Construction lost 20,000 jobs in May—its third consecutive monthly decline—but the industry’s unemployment rate improved from the April and year-earlier levels, the Bureau of Labor Statistics has reported.
The latest BLS monthly employment report, released on June 4, shows that all but one of the nonresidential construction segments lost jobs in May.
Construction's overall May losses follow decreases of 5,000 in April and 7,000 in March, according to preliminary BLS figures.
Among construction sectors, nonresidential specialty trade contractors shed the most jobs in May, with a loss of 16,800. The heavy and civil engineering sector, which reflects infrastructure work, lost 5,500.
But nonresidential building recorded a modest gain of 500 jobs, according to BLS. Residential building, which has seen robust activity recently, added 4,400 positions in May.
Construction’s total workforce in May was down by 225,000 positions, or 2.9%, from the pre-pandemic level of February 2020, according to the BLS report.
The jobless rate improved notably, though, falling to 6.7% from April’s 7.7%. The rate also was down sharply from the May 2020 mark of 12.7%, during the early phase of the COVID-19 pandemic.
"The issue is not demand for workers, it is supply," Anirban Basu, chief economist for the Associated Builders and Contractors, said in a statement. "The number of available, unfilled job openings in construction has been rising rapidly in recent months, but employment gains proved elusive in May."
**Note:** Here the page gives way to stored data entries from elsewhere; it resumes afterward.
(** X20.  One point of a selected PMT that holds no number under the
    metric key is enough for the render to end in an exception: its
    tooltip cannot be formatted. *)
Theorem point_without_number_throws (data : list point) (metric : string)
    (pmtList : list string) (colorMap : gmap string string) (d : point) :
  d ∈ data → source_file d ∈ pmtList →
  (∀ v, prop d metric ≠ VNumber v) →
  ∃ e, SvgLineChart data metric pmtList colorMap = Thrown e.
Proof.
  intros Hd Hsel Hprop.
  assert (Hne : data ≠ []) by (intros ->; by apply elem_of_nil in Hd).
  destruct (SvgLineChart data metric pmtList colorMap) as [message|c|e] eqn:Hc;
    [| |by exists e].
  - destruct (SvgLineChart_nonempty data metric pmtList colorMap Hne) as (sc & _ & Heq).
    rewrite Heq in Hc. by apply draw_not_Placeholder in Hc.
  - exfalso.
    pose proof (SvgLineChart_Chart _ _ _ _ _ Hc)
      as (sc & _ & _ & _ & _ & _ & Hkeys & Hlines).
    apply list_elem_of_lookup_1 in Hsel as (k & Hk).
    assert (Hlt : (k < length (lines c))%nat).
    { rewrite <- (length_fmap pmt_key), Hkeys. by eapply lookup_lt_Some. }
    apply lookup_lt_is_Some in Hlt as (s & Hs).
    destruct (Hlines k s Hs) as (pmt & Hpmt & Hseries).
    rewrite Hk in Hpmt. injection Hpmt as <-.
    apply draw_series_Ok in Hseries as (_ & group & Hgroup & _ & Hlen & Hmarkers).
    rewrite dataByPmt_lookup in Hgroup.
    rewrite decide_True in Hgroup by by eapply list_elem_of_lookup_2.
    injection Hgroup as <-.
    assert (Hin : d ∈ pmtGroup data (source_file d)) by by apply elem_of_pmtGroup.
    apply list_elem_of_lookup_1 in Hin as (j & Hj).
    assert (Hjlt : (j < length (markers s))%nat).
    { rewrite Hlen. by eapply lookup_lt_Some. }
    apply lookup_lt_is_Some in Hjlt as (m & Hm).
    destruct (Hmarkers j m Hm) as (d' & Hd' & _ & _ & Htip).
    rewrite Hj in Hd'. injection Hd' as <-.
    apply tooltip_Ok in Htip as (v & Hv & _). by apply Hprop in Hv.
Qed.

End Exceptions.

(** ** Markers *)

Section Markers.
Import SvgLineChart.
Context `{Host}.

(** X21.  The markers of a series sit on the vertices of its polyline,
    one on each, in the same order. *)
Theorem markers_sit_on_vertices (data : list point) (metric : string)
    (pmtList : list string) (colorMap : gmap string string) (c : chart) :
  SvgLineChart data metric pmtList colorMap = Chart c →
  ∀ s, s ∈ lines c → (λ m, (cx m, cy m)) <$> markers s = linePath s.
Proof.
  intros (sc & _ & _ & _ & _ & _ & _ & Hlines)%SvgLineChart_Chart
         s (k & Hk)%list_elem_of_lookup_1.
  destruct (Hlines k s Hk) as (pmt & _ & Hs).
  apply draw_series_Ok in Hs as (_ & group & _ & Hpath & Hlen & Hm).
  assert (Hlen' : length (markers s) = length (linePath s)).
  { by rewrite Hpath, length_fmap. }
  apply list_eq. intros i. rewrite list_lookup_fmap.
  destruct (markers s !! i) as [m|] eqn:Hi; simpl.
  - by destruct (Hm i m Hi) as (_ & _ & -> & _).
  - symmetry. apply lookup_ge_None. rewrite <- Hlen'. by apply lookup_ge_None.
Qed.

End Markers.

(** ** Further worked examples *)

Section SeedExamples.
Import SvgLineChart App Lifecycle Examples.

Ltac evaluate := apply (bool_decide_unpack _); vm_compute; exact I.





(** X5 on the seed data with both PMTs selected. *)
Lemma every_point_drawn_once_witness :
  NoDup ["J23-1062.txt"; "A24-1080.txt"] ∧
  ∃ c, SvgLineChart (H := seed_host) initialData "light_response"
         ["J23-1062.txt"; "A24-1080.txt"] ∅ = Chart c ∧
    length (mjoin (markers <$> lines c)) = length initialData.
Proof.
  assert (H2 : NoDup ["J23-1062.txt"; "A24-1080.txt"]) by evaluate.
  split; [exact H2|]. eexists.
  match goal with |- ?A ∧ _ => assert (H1 : A) by (vm_compute; reflexivity) end.
  split; [exact H1|].
  apply (every_point_drawn_once (H := seed_host) _ _ _ _ _ H1 H2).
  apply (proj1 (Forall_forall _ _)). evaluate.
Defined.

(** X7 on the state after the first snapshot of the seed data. *)
Lemma series_coloured_by_sorted_rank_witness :
  ∃ c, render_chart (H := seed_host) (onSnapshot initialData App.initial) = Chart c ∧
    ∀ s, s ∈ lines c →
      ∃ rank, uniquePmts (onSnapshot initialData App.initial) !! rank = Some (pmt_key s) ∧
        pmtColorMap (onSnapshot initialData App.initial) !! pmt_key s = Some (stroke s) ∧
        stroke s = plot_color rank ∧
        Forall (λ m, fill m = plot_color rank) (markers s).
Proof.
  eexists.
  match goal with |- ?A ∧ _ => assert (H1 : A) by (vm_compute; reflexivity) end.
  split; [exact H1|].
  apply (series_coloured_by_sorted_rank (H := seed_host) _ _); [|exact H1].
  apply (proj1 (Forall_forall _ _)). evaluate.
Defined.

(** X6 on the first point of the seed data followed by one without a
    light response. *)
Lemma NaN_value_blanks_vertical_axis_witness :
  ∃ c, SvgLineChart (H := seed_host)
         [seed_point; entry 1 "J23-1062.txt" (of_Z 0) (of_Z 0) (of_Z 217) NaN]
         "light_response" ["J23-1062.txt"] ∅ = Chart c ∧
    Forall (λ line, at_pixel line = NaN ∧ text line = "NaN") (yGrid c) ∧
    ∀ s vertex, s ∈ lines c → vertex ∈ linePath s → vertex.2 = NaN.
Proof.
  eexists.
  match goal with |- ?A ∧ _ => assert (H1 : A) by (vm_compute; reflexivity) end.
  split; [exact H1|].
  apply (NaN_value_blanks_vertical_axis (H := seed_host) _ _ _ _ _ H1).
  eexists. split; [right; left|reflexivity].
Defined.

(** X8 after the first snapshot of the seed data and a click on a PMT. *)
Lemma reachable_selection_is_valid_witness :
  valid (handlePmtToggle "J23-1062.txt" (onSnapshot initialData App.initial)).
Proof.
  apply reachable_selection_is_valid.
  eapply reachable_step; [eapply reachable_step; [apply reachable_initial|]|].
  - apply (App.step_snapshot initialData).
  - apply App.step_toggle. evaluate.
Defined.


(** X11 on the seed data. *)
Lemma snapshot_redelivery_witness :
  onSnapshot initialData (onSnapshot initialData App.initial)
  = onSnapshot initialData App.initial.
Proof.
  apply snapshot_redelivery. intros E. vm_compute in E. discriminate E.
Defined.

(** X13 on the seed data, from an empty selection. *)
Lemma select_all_draws_everything_witness :
  ∃ c, render_chart (H := seed_host)
         (handleSelectAll (handleClearSelection (onSnapshot initialData App.initial)))
       = Chart c ∧
    pmt_key <$> lines c = ["A24-1080.txt"; "J23-1062.txt"] ∧
    ∀ k s, lines c !! k = Some s → stroke s = plot_color k.
Proof.
  eexists.
  match goal with |- ?A ∧ _ => assert (H1 : A) by (vm_compute; reflexivity) end.
  split; [exact H1|].
  destruct (select_all_draws_everything (H := seed_host) _ _ H1) as (_ & Hkeys & Hstroke).
  split; [exact Hkeys|exact Hstroke].
Defined.

(** X14 right after the start-up. *)
Lemma missing_config_stays_loading_witness :
  render (H := seed_host) (initialize false None Lifecycle.initial) = LoadingScreen ∧
  App.error (app (initialize false None Lifecycle.initial))
  = Some "Firebase configuration is missing. Cannot initialize application.".
Proof.
  destruct (missing_config_stays_loading (H := seed_host)
              (initialize false None Lifecycle.initial)) as [Hscreen _].
  - apply rtc_once. apply step_initialize.
  - split; [exact Hscreen|reflexivity].
Defined.

(** X15 on a failed sign-in followed by a snapshot of the seed data. *)
Lemma error_is_never_cleared_witness :
  truthy (App.error (app (signInFailed "offline" (initialize true None Lifecycle.initial)))) ∧
  truthy (App.error (app (with_app (onSnapshot initialData)
            (signInFailed "offline" (initialize true None Lifecycle.initial))))) ∧
  ∀ p, render (H := seed_host)
         (with_app (onSnapshot initialData)
            (signInFailed "offline" (initialize true None Lifecycle.initial)))
       ≠ MainPage p.
Proof.
  split; [exact I|].
  apply (error_is_never_cleared (H := seed_host) true
           (signInFailed "offline" (initialize true None Lifecycle.initial))).
  - apply rtc_once. apply Lifecycle.step_snapshot; exact I.
  - exact I.
Defined.



(** X21 on the seed data. *)
Lemma markers_sit_on_vertices_witness :
  ∃ c, SvgLineChart (H := seed_host) initialData "light_response"
         ["J23-1062.txt"; "A24-1080.txt"] ∅ = Chart c ∧
    ∀ s, s ∈ lines c → (λ m, (cx m, cy m)) <$> markers s = linePath s.
Proof.
  eexists.
  match goal with |- ?A ∧ _ => assert (H1 : A) by (vm_compute; reflexivity) end.
  split; [exact H1|].
  exact (markers_sit_on_vertices (H := seed_host) _ _ _ _ _ H1).
Defined.

(** X20 on the seed data under the key [source_file], which holds a
    string. *)
Lemma point_without_number_throws_witness :
  prop seed_point "source_file" = VString "J23-1062.txt" ∧
  ∃ e, SvgLineChart (H := seed_host) initialData "source_file" ["J23-1062.txt"] ∅
       = Thrown e.
Proof.
  split; [reflexivity|].
  apply (point_without_number_throws (H := seed_host) _ _ _ _ seed_point).
  - left.
  - left.
  - intros v E. vm_compute in E. discriminate E.
Defined.

End SeedExamples.
(** * miniplay.py: a shallow embedding and its verified properties

    miniplay.py pregenerates one second of stereo PCM audio and writes it in an
    endless loop to the standard input of aplay(1).  This development embeds
    the argument parser, the format selection, the sample packing
    (struct.pack), the bit-pattern generator and the playback loop of
    [main], and proves properties of them.

    Python integers are unbounded: they are [Z], and [%] and [/] on them are
    [Z.modulo] and [Z.div] (both floor towards minus infinity, as in Python 2)
    with the division by zero raised explicitly.  A Python 2 [str] holding
    text is a [string]; a [str] holding packed samples is a [list byte].
    Exceptions are values of [exn], carried by the [outcome] monad. *)

From Stdlib Require Import ZArith List String Ascii Bool Lia DecimalString.
From Stdlib Require Import Strings.Byte.
From Stdlib Require Import Reals Lra Machin.
Import ListNotations.

Local Open Scope string_scope.
Local Open Scope Z_scope.

(** Python's [==] on strings. *)
Infix "==" := String.eqb (at level 70, no associativity).

(** ** Exceptions and outcomes *)

(** The text of an exception.  [FailedWithExitCode cmd code] stands for
    ['%s failed with exit code %d' % (cmd, exit_code)], whose first part is
    the [repr] of the command tuple. *)
Inductive message : Type :=
| Text (s : string)
| FailedWithExitCode (cmd : list string) (exit_code : Z).

Inductive exn : Type :=
| RuntimeError (msg : message)
| ValueError (msg : string)
| ZeroDivisionError
| IndexError
| StructError
| AssertionError
| IOError (errno : Z)
| OSError (errno : Z)
| KeyboardInterrupt.

(** [Unfinished] is the outcome of a loop that is still running when the
    fuel given to it is used up; no [try] statement observes it. *)
Inductive outcome (A : Type) : Type :=
| Ok (a : A)
| Raise (e : exn)
| Unfinished.

Arguments Ok {A} a.
Arguments Raise {A} e.
Arguments Unfinished {A}.

Definition bind {A B : Type} (m : outcome A) (k : A -> outcome B) : outcome B :=
  match m with
  | Ok a => k a
  | Raise e => Raise e
  | Unfinished => Unfinished
  end.

Notation "x <- m ;; k" := (bind m (fun x => k))
  (at level 61, m at next level, right associativity).

(** [str(n)] and ['%d' % n] for an integer. *)
Definition str_int (n : Z) : string := NilZero.string_of_int (Z.to_int n).

(** ** Command line (lines 49-77) *)

Record options : Type := mkOptions {
  device : string;
  format : option string;
  tune : string
}.

Definition default_options : options :=
  {| device := "dmix"; format := None; tune := "sinlh" |}.

(** [argv[i]]; every use is guarded by [i < len(argv)]. *)
Definition item (argv : list string) (i : nat) : string := nth i argv "".

(** The [while i < len(argv)] loop.  Every iteration that does not leave the
    loop advances [i], so [len(argv)] iterations are enough. *)
Fixpoint parse_loop (fuel : nat) (argv : list string) (i : nat) (o : options)
  : outcome (nat * options) :=
  match fuel with
  | O => Unfinished
  | S fuel' =>
    if (i <? List.length argv)%nat then
      let arg := item argv i in
      if arg == "-" then Ok (i, o)
      else
        let i := S i in
        if arg == "--" then Ok (i, o)
        else if (arg == "-D") && (i <? List.length argv)%nat then
          parse_loop fuel' argv (S i)
            {| device := item argv i; format := format o; tune := tune o |}
        else if (arg == "-f") && (i <? List.length argv)%nat then
          parse_loop fuel' argv (S i)
            {| device := device o; format := Some (item argv i); tune := tune o |}
        else if (arg == "-T") && (i <? List.length argv)%nat then
          parse_loop fuel' argv (S i)
            {| device := device o; format := format o; tune := item argv i |}
        else Raise (RuntimeError (Text ("Unknown flag: " ++ arg)))
    else Ok (i, o)
  end.

Definition parse_args (argv : list string) : outcome options :=
  r <- parse_loop (S (List.length argv)) argv 1 default_options ;;
  if negb (fst r =? List.length argv)%nat
  then Raise (RuntimeError (Text "Too many command-line arguments."))
  else Ok (snd r).

(** ** Sample format (lines 78-94) *)

(** [device.startswith('dmix:')] is [String.prefix]. *)
Definition infer_format (format : option string) (device : string) : string :=
  match format with
  | Some f => f
  | None =>
    if (device == "dmix") || prefix "dmix:" device then "S32_LE"
    else "S16_LE"
  end.

(** The triple [(fmt, maxv, sbs)] bound by the chain of [if]/[elif]. *)
Record encoding : Type := mkEncoding {
  fmt : string;
  maxv : Z;
  sbs : Z
}.

Definition select_encoding (format : string) : outcome encoding :=
  if format == "S16_LE" then Ok (mkEncoding "<hh" 32767 2)
  else if format == "S16_BE" then Ok (mkEncoding ">hh" 32767 2)
  else if format == "S32_LE" then Ok (mkEncoding "<ll" 2147483647 4)
  else if format == "S32_LE" then Ok (mkEncoding ">ll" 2147483647 4)
  else Raise (RuntimeError (Text ("Unknown format: " ++ format))).

(** The four triples written in lines 86, 88, 90 and 92. *)
Definition encodings : list encoding :=
  [ mkEncoding "<hh" 32767 2; mkEncoding ">hh" 32767 2;
    mkEncoding "<ll" 2147483647 4; mkEncoding ">ll" 2147483647 4 ].

(** ** struct.pack (lines 105, 112-128)

    The format strings of the program start with a byte-order character,
    ['<'] or ['>'], followed by item codes ['h'] (2 bytes) or ['l'] (4 bytes,
    standard size).  Only this part of the struct module is modelled; a
    value outside the range of its item raises [struct.error]. *)

Inductive byte_order : Type := LittleEndian | BigEndian.

Definition byte_order_of (c : ascii) : option byte_order :=
  if Ascii.eqb c "<" then Some LittleEndian
  else if Ascii.eqb c ">" then Some BigEndian
  else None.

Definition item_size (c : ascii) : option nat :=
  if Ascii.eqb c "h" then Some 2%nat
  else if Ascii.eqb c "l" then Some 4%nat
  else None.

Definition byte_of_Z (z : Z) : byte :=
  match Byte.of_N (Z.to_N z) with
  | Some b => b
  | None => x00
  end.

Definition Z_of_byte (b : byte) : Z := Z.of_N (Byte.to_N b).

(** The [n] low bytes of the two's complement of [v], least significant
    first. *)
Fixpoint le_bytes (n : nat) (v : Z) : list byte :=
  match n with
  | O => []
  | S n' => byte_of_Z (v mod 256) :: le_bytes n' (v / 256)
  end.

Definition ordered (bo : byte_order) (bs : list byte) : list byte :=
  match bo with
  | LittleEndian => bs
  | BigEndian => rev bs
  end.

Definition pack_int (bo : byte_order) (n : nat) (v : Z) : outcome (list byte) :=
  let half := 2 ^ (8 * Z.of_nat n - 1) in
  if (- half <=? v) && (v <? half) then Ok (ordered bo (le_bytes n v))
  else Raise StructError.

Fixpoint pack_items (bo : byte_order) (codes : list ascii) (vals : list Z)
  : outcome (list byte) :=
  match codes, vals with
  | [], [] => Ok []
  | c :: codes', v :: vals' =>
    match item_size c with
    | Some n =>
      b <- pack_int bo n v ;;
      r <- pack_items bo codes' vals' ;;
      Ok (b ++ r)%list
    | None => Raise StructError
    end
  | _, _ => Raise StructError
  end.

Definition pack (fmt : string) (vals : list Z) : outcome (list byte) :=
  match fmt with
  | String c codes =>
    match byte_order_of c with
    | Some bo => pack_items bo (list_ascii_of_string codes) vals
    | None => Raise StructError
    end
  | EmptyString => Raise StructError
  end.

(** ** Building the buffer *)

(** [xrange(n)]: the integers from 0 up to [n - 1], none when [n <= 0]. *)
Fixpoint count_from (start : Z) (n : nat) : list Z :=
  match n with
  | O => []
  | S n' => start :: count_from (start + 1) n'
  end.

Definition xrange (n : Z) : list Z := count_from 0 (Z.to_nat n).

(** [''.join(parts)], the parts evaluated in order; the first exception
    ends the evaluation. *)
Fixpoint join (parts : list (outcome (list byte))) : outcome (list byte) :=
  match parts with
  | [] => Ok []
  | p :: parts' =>
    b <- p ;;
    r <- join parts' ;;
    Ok (b ++ r)%list
  end.

(** [s * n] for a string and an integer: empty when [n <= 0]. *)
Definition str_mul (s : list byte) (n : Z) : list byte :=
  List.concat (repeat s (Z.to_nat n)).

(** [c not in '0\0'] for a string [c] of one character. *)
Definition not_in_0_nul (c : ascii) : bool :=
  negb (Ascii.eqb c "0" || Ascii.eqb c zero).

(** [s.split(sep, 1)]. *)
Fixpoint split_once (sep : ascii) (s : string) : list string :=
  match s with
  | EmptyString => [EmptyString]
  | String c s' =>
    if Ascii.eqb c sep then [EmptyString; s']
    else
      match split_once sep s' with
      | h :: t => String c h :: t
      | [] => []
      end
  end.

Section Generator.

(** [isin rate maxv i] is [int(math.sin(i * m) * maxv)] and
    [isin4 rate maxv i] is [int(math.sin(i * m / 4) * maxv)], where
    [m = math.pi * 2 * hz / rate] and [hz = 440].  They are computed in
    floating point by the platform's libm; the development is parametric in
    them. *)
Variable isin : Z -> Z -> Z -> Z.
Variable isin4 : Z -> Z -> Z -> Z.

(** [rate] is a variable of [main] that the nested function reads. *)
Definition get_data_for_bits (e : encoding) (rate : Z) (bitrate : Z)
  (bits : string) : outcome (list byte) :=
  if bitrate =? 0 then Raise ZeroDivisionError
  else if negb (rate mod bitrate =? 0) then
    Raise (ValueError ("Invalid rate " ++ str_int rate
                       ++ ", must be a multiple of " ++ str_int bitrate ++ "."))
  else
    let s := Z.of_nat (String.length bits) in
    if s >? bitrate then Raise (ValueError "Too many bits of data.")
    else
      let rss := rate / bitrate in
      lo <- pack (fmt e) [- maxv e; - maxv e] ;;
      hi <- pack (fmt e) [maxv e; maxv e] ;;
      join (map (fun i =>
                   if s =? 0 then Raise ZeroDivisionError
                   else
                     match String.get (Z.to_nat (i mod s)) bits with
                     | Some c => Ok (str_mul (if not_in_0_nul c then hi else lo) rss)
                     | None => Raise IndexError
                     end)
                (xrange bitrate)).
Overall, the economy added 559,000 jobs in May, with the national unemployment rate dipping to 5.8% from 6.1% in April. May’s rate also was far below the year-earlier level of 13.3%, BLS said.
The BLS totals for jobs lost and added are adjusted for seasonal variations. The unemployment rates aren’t seasonally adjusted.
Story corrected on 6/8/2021: Not all nonresidential construction segments lost jobs in May; the nonresidential building segment added 500 jobs in the month, the BLS report says.